Thromboxane A2 receptor-mediated signal transduction in rabbit aortic smooth muscle cells.

1. 9,11-Epithio-11,12-methenothromboxane A2 (STA2), a stable analogue of thromboxane A2 (TXA2), contracted rabbit aortic smooth muscles (RASM) and accumulated [3H]inositol phosphates in cultured RASM cells.

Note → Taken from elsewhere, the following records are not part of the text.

Lemma net_eval_not_in_training (E : environment) (total_iter total_epoch : Z)
    (st : state E) (epoch : Z) :
  ~ In net_eval (snd (train_epoch E total_iter total_epoch st epoch)).
Proof.
  destruct (train_epoch_spec E total_iter total_epoch st epoch)
    as (st' & avg & -> & _).
  cbn [snd]. rewrite !in_app_iff. intros [H|[H|H]].
  - cbn [In] in H. destruct H as [H|[H|[]]]; discriminate.
  - revert H. apply In_flat_map_events. intros b Hb.
    cbn [training_events In] in Hb.
    repeat (destruct Hb as [Hb|Hb]; [discriminate|]). exact Hb.
  - cbn [In] in H.
    repeat (destruct H as [H|H]; [discriminate|]). exact H.
Qed.

(** C7.  For a test loader that delivers one labelled sample at a time,
    the accuracy the test block stores and prints for class [c] is
    [(float) class_match[c] / (float) class_counter[c]], where
    [class_counter[c]] is the number of test samples labelled [c] and
    [class_match[c]] the number of those whose prediction is [c] as well.
    With no test sample of class [c] the quotient is 0 / 0, a NaN, and it
    is stored and printed like any other value. *)
Theorem per_class_accuracy (E : environment) (class_num : Z)
    (class_names : list string) (st : state E) (c : nat) :
  0 <= class_num ->
  length class_names = Z.to_nat class_num ->
  Forall (test_sample class_num) (test_dataloader E) ->
  Z.of_nat (length (test_dataloader E)) < 2 ^ 64 ->
  Z.of_nat c < class_num ->
  let samples := test_dataloader E in
  let n := Z.of_nat (count_labelled c samples) in
  let m := Z.of_nat (count_recognised E (w st) c samples) in
  let a := float.div (float.of_Z m) (float.of_Z n) in
  exists st' t out name,
    test_phase E class_num class_names st = Some (st', t, out)
    /\ class_names !! c = Some name
    /\ class_counter t !! c = Some n
    /\ class_match t !! c = Some m
    /\ class_accuracy t !! c = Some a
    /\ (exists before after,
          out = before
                ++ [cout_str name; cout_str ": "; cout_float a; cout_str endl]
                ++ after)
    /\ (n = 0 -> a = S754_nan).
Proof.
  intros Hn Hnames Hok Hlen Hc samples n m a.
  assert (Hc' : (c < Z.to_nat class_num)%nat) by lia.
  destruct (lookup_lt_is_Some_2 class_names c ltac:(lia)) as [name Hname].
  eexists _, _, _, name.
  split; [apply test_phase_spec; assumption|].
  split; [exact Hname|].
  unfold test_vars_after. cbn [class_counter class_match class_accuracy].
  rewrite Nat.sub_diag. cbn [replicate]. rewrite app_nil_r.
  change (map ?g ?l) with (g <$> l).
  rewrite !list_lookup_fmap, !lookup_seq_lt by assumption.
  cbn [fmap option_fmap option_map Nat.add].
  split; [reflexivity|]. split; [reflexivity|]. split; [reflexivity|].
  split.
  - unfold test_events.
    destruct (list_elem_of_split (seq 0 (Z.to_nat class_num)) c)
      as (l1 & l2 & Hsplit).
    { apply elem_of_seq. lia. }
    rewrite Hsplit, flat_map_app. cbn [flat_map].
    unfold report_events at 2. rewrite Hname. cbn [default from_option id].
    match goal with
    | |- exists before after,
           ?A ++ ?B ++ ?C ++ (?L1 ++ ?X ++ ?L2) ++ ?D = _ =>
        exists (A ++ B ++ C ++ L1), (L2 ++ D)
    end.
    rewrite <- !app_assoc. reflexivity.
  - intros Hzero. subst a.
    assert (Hm : m = 0).
    { pose proof (count_recognised_le E (w st) c samples). lia. }
    rewrite Hzero, Hm. reflexivity.
Qed.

The contraction and phosphoinositide hydrolysis were competitively inhibited by TXA2 receptor antagonists, including ONO NT-126, S-145, SQ29548, KW3635, GR32191B and ONO3708. 2. STA2 inhibited [3H]ONO NT-126 binding in a concentration-dependent manner in membranes derived from cultured aortic smooth muscle cells, but GTP gamma S, a stable GTP analogue, did not affect STA2-induced inhibition of [3H]ONO NT-126 binding. 3. The time course analysis revealed that STA2 rapidly decreased inositol phosphate level and therefter increased. Pertussis toxin did not attenuate but rather increased STA2-induced phosphoinositide hydrolysis. 4. TXA2 receptor stimulation results in at least two signaling pathways in RASM cells: stimulation and inhibition of phosphoinositide hydrolysis.